EXERCISE: Retrieve all lines below that have the string "etransitivity".

SOURCE DATA:
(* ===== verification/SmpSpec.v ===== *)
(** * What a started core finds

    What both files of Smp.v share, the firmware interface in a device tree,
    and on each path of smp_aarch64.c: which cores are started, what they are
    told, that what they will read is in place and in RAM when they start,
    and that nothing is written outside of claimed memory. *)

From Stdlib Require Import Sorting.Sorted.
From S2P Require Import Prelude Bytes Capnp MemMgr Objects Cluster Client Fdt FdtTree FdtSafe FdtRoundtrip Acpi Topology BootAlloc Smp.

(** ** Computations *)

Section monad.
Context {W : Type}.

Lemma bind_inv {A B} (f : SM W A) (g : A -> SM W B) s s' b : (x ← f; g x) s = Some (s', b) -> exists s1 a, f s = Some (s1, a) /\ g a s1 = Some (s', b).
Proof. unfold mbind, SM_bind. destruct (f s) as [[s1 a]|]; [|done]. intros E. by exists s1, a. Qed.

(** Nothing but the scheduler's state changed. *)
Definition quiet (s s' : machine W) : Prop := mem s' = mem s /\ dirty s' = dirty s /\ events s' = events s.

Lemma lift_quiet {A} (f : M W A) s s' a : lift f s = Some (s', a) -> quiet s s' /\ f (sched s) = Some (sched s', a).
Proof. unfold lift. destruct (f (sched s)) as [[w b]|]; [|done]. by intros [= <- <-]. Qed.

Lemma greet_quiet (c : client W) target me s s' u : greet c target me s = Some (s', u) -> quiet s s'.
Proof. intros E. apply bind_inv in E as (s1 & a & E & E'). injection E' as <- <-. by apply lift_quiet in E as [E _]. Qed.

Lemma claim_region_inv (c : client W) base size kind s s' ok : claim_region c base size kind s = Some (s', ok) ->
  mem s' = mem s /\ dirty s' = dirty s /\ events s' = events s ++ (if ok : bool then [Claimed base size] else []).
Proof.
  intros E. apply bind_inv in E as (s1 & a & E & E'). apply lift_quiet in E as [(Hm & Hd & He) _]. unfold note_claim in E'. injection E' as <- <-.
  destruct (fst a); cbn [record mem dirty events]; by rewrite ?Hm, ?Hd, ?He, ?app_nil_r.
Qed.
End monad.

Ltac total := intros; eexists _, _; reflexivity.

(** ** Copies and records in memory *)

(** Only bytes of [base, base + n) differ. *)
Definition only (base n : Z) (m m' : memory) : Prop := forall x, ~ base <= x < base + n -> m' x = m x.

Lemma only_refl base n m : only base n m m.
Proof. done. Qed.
==
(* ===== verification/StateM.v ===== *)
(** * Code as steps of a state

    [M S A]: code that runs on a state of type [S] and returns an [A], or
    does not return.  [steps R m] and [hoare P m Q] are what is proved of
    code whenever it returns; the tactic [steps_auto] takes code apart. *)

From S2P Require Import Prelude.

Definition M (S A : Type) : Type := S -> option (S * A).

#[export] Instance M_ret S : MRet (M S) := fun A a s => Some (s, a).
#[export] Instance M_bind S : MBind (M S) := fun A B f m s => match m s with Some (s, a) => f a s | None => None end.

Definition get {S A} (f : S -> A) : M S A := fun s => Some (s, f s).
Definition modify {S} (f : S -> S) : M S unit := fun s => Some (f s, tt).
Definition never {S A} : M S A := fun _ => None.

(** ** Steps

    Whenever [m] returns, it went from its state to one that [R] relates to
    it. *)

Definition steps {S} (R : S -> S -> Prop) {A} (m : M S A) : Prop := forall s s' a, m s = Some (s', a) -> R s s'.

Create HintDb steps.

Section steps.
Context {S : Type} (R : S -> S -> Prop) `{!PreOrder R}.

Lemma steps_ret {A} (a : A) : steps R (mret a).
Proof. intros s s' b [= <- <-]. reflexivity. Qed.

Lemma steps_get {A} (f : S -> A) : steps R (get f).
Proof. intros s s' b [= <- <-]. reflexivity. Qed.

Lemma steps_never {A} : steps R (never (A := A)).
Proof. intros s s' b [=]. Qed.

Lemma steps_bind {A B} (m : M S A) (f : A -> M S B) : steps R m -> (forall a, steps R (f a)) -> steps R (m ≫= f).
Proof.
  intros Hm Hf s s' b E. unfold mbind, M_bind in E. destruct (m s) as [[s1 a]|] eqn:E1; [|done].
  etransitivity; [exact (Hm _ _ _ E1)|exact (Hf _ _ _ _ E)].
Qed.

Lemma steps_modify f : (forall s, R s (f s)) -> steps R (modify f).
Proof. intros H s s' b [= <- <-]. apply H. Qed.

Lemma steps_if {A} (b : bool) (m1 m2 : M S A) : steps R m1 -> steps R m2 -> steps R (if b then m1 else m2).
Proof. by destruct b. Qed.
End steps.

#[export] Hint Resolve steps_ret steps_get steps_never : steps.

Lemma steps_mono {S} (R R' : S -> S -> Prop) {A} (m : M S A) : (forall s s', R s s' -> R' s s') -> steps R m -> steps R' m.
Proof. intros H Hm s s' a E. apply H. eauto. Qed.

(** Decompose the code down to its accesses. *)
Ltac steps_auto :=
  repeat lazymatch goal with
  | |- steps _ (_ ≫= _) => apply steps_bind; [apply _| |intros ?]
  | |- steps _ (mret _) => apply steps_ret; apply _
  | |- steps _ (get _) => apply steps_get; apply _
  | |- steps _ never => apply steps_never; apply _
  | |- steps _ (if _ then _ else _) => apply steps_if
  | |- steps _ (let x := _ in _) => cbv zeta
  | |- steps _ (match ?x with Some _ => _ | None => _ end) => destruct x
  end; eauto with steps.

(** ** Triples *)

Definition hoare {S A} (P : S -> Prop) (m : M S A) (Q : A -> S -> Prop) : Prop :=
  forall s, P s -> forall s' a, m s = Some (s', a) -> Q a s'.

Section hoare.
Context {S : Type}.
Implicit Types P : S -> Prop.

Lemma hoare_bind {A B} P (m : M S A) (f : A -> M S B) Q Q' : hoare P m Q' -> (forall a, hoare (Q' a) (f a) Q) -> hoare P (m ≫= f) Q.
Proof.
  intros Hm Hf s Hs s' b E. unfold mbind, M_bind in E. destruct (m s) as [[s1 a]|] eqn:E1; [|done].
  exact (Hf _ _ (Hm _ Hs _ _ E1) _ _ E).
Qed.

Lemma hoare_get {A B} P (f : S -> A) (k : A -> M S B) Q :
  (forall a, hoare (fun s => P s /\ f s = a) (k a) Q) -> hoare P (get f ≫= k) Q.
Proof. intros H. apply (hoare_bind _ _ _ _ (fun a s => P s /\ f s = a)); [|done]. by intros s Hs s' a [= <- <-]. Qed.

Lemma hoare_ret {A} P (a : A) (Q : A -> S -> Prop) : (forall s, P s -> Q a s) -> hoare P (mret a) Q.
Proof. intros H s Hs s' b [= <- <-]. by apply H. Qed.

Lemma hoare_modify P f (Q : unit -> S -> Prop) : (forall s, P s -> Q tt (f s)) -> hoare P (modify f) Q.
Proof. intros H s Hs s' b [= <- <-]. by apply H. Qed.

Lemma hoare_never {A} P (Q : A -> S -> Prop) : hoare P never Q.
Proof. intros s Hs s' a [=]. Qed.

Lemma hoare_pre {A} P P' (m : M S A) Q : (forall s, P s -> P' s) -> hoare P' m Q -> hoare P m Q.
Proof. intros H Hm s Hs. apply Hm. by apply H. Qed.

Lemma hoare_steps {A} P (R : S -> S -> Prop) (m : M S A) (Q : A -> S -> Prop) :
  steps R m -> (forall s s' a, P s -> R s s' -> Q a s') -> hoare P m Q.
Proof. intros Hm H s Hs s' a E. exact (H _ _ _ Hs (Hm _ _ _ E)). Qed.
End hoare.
* * *
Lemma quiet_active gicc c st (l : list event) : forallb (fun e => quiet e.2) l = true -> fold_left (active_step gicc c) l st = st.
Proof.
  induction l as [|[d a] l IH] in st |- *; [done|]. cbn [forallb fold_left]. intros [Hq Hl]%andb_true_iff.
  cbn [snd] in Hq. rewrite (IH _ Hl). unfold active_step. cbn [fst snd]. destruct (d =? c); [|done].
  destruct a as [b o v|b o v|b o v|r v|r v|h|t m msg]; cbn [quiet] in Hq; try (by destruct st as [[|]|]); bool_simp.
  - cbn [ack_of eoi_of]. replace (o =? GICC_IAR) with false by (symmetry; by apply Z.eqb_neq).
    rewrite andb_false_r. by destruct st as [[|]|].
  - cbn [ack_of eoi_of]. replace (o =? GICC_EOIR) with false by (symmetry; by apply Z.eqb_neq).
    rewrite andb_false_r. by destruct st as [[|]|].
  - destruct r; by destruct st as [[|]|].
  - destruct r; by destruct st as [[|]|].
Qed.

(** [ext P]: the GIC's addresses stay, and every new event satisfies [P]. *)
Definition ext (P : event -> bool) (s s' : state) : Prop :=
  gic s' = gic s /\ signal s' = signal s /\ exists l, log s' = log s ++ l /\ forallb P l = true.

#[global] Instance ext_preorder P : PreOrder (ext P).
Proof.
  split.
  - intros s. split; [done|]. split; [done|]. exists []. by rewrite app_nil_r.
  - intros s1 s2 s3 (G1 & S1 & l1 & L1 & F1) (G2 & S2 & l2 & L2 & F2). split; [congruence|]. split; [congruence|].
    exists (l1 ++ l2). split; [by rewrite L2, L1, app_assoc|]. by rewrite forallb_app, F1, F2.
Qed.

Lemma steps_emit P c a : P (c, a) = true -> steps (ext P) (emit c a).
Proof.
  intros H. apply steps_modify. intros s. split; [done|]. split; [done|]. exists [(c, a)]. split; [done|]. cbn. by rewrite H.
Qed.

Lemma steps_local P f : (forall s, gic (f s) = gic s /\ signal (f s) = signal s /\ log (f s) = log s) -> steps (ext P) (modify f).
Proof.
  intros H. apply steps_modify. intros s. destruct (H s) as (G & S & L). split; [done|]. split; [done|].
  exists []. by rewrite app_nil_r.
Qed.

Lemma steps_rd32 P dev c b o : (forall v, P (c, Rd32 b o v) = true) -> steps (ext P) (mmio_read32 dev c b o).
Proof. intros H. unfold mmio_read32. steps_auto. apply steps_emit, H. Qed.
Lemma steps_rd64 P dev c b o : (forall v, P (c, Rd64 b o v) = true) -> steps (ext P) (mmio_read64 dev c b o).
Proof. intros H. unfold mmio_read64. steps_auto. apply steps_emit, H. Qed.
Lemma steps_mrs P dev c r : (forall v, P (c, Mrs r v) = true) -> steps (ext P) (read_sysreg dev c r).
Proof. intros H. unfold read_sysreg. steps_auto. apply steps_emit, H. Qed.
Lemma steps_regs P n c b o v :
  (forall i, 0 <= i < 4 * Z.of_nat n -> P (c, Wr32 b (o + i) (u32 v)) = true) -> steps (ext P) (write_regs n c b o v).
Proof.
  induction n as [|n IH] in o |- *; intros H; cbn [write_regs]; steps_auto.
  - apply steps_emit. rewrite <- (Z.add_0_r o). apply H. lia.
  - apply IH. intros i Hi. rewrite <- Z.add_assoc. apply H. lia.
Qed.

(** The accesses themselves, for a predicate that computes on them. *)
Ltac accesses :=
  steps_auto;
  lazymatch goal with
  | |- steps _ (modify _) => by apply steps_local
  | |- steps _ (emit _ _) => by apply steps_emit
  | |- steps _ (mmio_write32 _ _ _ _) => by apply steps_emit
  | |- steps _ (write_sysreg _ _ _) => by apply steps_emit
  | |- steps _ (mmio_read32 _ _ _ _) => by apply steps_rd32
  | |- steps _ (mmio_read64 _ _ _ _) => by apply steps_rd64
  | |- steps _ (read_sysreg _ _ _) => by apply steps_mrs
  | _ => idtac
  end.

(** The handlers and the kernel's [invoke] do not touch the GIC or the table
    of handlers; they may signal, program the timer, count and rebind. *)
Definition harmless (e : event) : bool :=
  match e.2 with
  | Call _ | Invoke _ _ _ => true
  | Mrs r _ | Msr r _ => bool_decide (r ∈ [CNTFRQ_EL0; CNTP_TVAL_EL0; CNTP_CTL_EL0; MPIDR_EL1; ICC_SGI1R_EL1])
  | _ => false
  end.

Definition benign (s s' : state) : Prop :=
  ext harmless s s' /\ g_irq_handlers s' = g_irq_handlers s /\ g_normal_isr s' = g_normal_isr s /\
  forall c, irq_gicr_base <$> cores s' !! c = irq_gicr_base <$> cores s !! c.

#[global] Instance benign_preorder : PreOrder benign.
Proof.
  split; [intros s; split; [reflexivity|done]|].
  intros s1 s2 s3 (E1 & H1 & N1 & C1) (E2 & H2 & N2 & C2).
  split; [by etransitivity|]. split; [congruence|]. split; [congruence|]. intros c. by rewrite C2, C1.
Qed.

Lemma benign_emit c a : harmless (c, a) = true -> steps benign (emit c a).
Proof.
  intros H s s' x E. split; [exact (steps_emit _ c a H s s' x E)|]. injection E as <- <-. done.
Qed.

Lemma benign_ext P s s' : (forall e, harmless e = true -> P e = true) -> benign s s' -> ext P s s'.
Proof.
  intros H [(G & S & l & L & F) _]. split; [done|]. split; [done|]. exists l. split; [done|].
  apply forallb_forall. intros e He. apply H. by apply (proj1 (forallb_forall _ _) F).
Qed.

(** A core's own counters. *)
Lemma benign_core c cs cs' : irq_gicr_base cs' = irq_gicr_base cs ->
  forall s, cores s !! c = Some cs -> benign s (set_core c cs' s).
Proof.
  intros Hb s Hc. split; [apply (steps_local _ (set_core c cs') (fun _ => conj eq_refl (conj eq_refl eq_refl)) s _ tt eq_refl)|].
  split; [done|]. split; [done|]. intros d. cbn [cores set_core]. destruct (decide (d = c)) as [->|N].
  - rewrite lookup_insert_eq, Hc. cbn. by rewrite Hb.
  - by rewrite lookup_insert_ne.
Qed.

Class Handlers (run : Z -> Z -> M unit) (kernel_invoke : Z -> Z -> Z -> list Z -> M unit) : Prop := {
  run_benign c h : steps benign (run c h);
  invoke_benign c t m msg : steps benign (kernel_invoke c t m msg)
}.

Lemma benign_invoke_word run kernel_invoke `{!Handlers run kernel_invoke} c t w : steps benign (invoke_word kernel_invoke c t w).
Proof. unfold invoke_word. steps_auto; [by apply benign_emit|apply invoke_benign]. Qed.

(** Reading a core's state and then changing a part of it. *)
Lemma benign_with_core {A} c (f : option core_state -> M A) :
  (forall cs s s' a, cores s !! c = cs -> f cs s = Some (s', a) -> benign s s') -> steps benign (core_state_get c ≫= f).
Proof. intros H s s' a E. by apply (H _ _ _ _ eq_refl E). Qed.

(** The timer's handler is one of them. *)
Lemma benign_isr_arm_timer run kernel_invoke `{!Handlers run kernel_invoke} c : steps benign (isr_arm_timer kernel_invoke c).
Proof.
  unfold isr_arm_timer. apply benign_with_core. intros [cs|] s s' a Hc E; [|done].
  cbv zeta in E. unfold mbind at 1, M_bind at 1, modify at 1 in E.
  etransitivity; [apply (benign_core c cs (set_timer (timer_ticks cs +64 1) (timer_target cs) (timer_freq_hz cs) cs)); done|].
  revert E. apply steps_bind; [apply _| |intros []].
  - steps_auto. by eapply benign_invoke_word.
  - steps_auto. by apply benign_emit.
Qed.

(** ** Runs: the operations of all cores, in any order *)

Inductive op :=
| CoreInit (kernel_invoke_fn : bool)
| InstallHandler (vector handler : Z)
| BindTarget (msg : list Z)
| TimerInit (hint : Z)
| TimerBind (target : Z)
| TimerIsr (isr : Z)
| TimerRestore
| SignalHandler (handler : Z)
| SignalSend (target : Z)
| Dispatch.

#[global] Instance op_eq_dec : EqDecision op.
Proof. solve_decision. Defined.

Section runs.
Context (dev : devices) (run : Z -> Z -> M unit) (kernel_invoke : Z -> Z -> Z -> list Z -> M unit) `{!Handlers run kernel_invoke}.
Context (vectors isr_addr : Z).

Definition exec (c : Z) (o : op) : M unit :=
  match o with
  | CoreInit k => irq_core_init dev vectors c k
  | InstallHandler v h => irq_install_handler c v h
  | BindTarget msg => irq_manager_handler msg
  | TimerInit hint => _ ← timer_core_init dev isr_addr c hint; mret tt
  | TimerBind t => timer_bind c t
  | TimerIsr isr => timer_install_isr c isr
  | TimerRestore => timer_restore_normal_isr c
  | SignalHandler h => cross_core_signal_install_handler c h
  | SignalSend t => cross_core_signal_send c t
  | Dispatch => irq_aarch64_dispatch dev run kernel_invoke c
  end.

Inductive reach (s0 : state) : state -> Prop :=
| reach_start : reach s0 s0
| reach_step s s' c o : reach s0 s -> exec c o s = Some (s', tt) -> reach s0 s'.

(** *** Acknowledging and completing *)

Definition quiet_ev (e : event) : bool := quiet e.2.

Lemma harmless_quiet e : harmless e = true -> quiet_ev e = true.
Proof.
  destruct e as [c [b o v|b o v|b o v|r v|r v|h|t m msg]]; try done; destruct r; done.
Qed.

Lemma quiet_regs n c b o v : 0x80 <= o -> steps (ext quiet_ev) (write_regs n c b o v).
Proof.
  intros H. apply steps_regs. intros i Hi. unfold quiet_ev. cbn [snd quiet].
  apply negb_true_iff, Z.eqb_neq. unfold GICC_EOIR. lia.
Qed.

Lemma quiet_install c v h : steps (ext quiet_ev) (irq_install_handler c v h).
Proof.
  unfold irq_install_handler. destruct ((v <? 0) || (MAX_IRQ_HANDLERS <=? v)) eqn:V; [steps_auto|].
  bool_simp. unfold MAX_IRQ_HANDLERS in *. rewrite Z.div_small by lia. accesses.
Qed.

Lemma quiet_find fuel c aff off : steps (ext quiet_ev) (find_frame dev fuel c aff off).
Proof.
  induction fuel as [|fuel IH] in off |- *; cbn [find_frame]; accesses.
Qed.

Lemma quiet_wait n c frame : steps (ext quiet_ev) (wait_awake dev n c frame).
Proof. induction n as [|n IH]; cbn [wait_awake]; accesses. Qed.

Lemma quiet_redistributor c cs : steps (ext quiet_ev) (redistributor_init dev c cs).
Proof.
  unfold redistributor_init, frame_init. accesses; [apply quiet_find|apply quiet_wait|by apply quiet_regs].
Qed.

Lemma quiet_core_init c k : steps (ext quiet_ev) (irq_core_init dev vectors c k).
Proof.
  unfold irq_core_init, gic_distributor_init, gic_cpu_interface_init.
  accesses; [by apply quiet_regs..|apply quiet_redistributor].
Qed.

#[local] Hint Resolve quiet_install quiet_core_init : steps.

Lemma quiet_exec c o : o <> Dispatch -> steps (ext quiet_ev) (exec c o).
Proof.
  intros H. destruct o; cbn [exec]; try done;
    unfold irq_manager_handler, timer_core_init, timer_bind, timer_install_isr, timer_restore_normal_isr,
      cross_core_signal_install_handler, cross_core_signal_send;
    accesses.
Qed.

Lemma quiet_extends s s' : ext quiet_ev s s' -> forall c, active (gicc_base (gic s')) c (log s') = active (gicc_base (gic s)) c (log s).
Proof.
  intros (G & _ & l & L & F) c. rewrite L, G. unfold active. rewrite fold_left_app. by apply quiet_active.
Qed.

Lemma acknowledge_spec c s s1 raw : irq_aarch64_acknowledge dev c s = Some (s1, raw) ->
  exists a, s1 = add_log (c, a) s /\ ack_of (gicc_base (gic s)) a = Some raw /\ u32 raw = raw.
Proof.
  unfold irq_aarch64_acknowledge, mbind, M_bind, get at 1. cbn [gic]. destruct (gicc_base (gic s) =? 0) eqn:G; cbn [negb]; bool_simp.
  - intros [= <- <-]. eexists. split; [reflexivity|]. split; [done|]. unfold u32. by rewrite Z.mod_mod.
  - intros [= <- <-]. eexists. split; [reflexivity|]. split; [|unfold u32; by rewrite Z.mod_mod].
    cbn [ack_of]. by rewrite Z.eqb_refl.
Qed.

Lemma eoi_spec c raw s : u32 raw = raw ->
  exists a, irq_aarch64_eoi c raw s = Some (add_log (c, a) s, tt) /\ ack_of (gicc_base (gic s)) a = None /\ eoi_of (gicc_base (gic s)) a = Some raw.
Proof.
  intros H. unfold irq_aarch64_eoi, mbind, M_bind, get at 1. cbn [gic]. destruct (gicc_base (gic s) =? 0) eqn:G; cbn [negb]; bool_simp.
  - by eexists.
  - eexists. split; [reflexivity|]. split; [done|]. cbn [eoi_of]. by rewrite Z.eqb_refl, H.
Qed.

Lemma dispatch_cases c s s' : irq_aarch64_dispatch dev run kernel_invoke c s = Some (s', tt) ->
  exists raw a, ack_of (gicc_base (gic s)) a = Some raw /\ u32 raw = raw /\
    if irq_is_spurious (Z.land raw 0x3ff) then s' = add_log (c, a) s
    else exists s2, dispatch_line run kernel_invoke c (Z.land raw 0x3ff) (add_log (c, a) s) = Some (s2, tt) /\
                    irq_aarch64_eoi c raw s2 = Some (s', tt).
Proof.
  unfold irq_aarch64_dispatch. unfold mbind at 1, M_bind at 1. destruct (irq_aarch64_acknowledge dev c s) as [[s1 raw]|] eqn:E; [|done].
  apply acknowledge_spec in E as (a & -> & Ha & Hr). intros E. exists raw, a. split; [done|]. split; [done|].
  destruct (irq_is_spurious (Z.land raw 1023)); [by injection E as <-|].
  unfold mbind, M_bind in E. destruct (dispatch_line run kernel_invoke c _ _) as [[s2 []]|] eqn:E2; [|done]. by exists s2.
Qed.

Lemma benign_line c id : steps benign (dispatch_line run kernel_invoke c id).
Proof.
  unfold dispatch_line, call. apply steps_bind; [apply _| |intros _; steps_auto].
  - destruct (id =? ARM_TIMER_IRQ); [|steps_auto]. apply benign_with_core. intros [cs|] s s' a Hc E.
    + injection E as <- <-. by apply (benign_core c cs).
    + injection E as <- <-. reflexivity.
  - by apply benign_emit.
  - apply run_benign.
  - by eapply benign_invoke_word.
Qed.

SOLUTION FOR THIS TASK:
  etransitivity; [exact (Hm _ _ _ E1)|exact (Hf _ _ _ _ E)].
  split; [by etransitivity|]. split; [congruence|]. split; [congruence|]. intros c. by rewrite C2, C1.
  etransitivity; [apply (benign_core c cs (set_timer (timer_ticks cs +64 1) (timer_target cs) (timer_freq_hz cs) cs)); done|].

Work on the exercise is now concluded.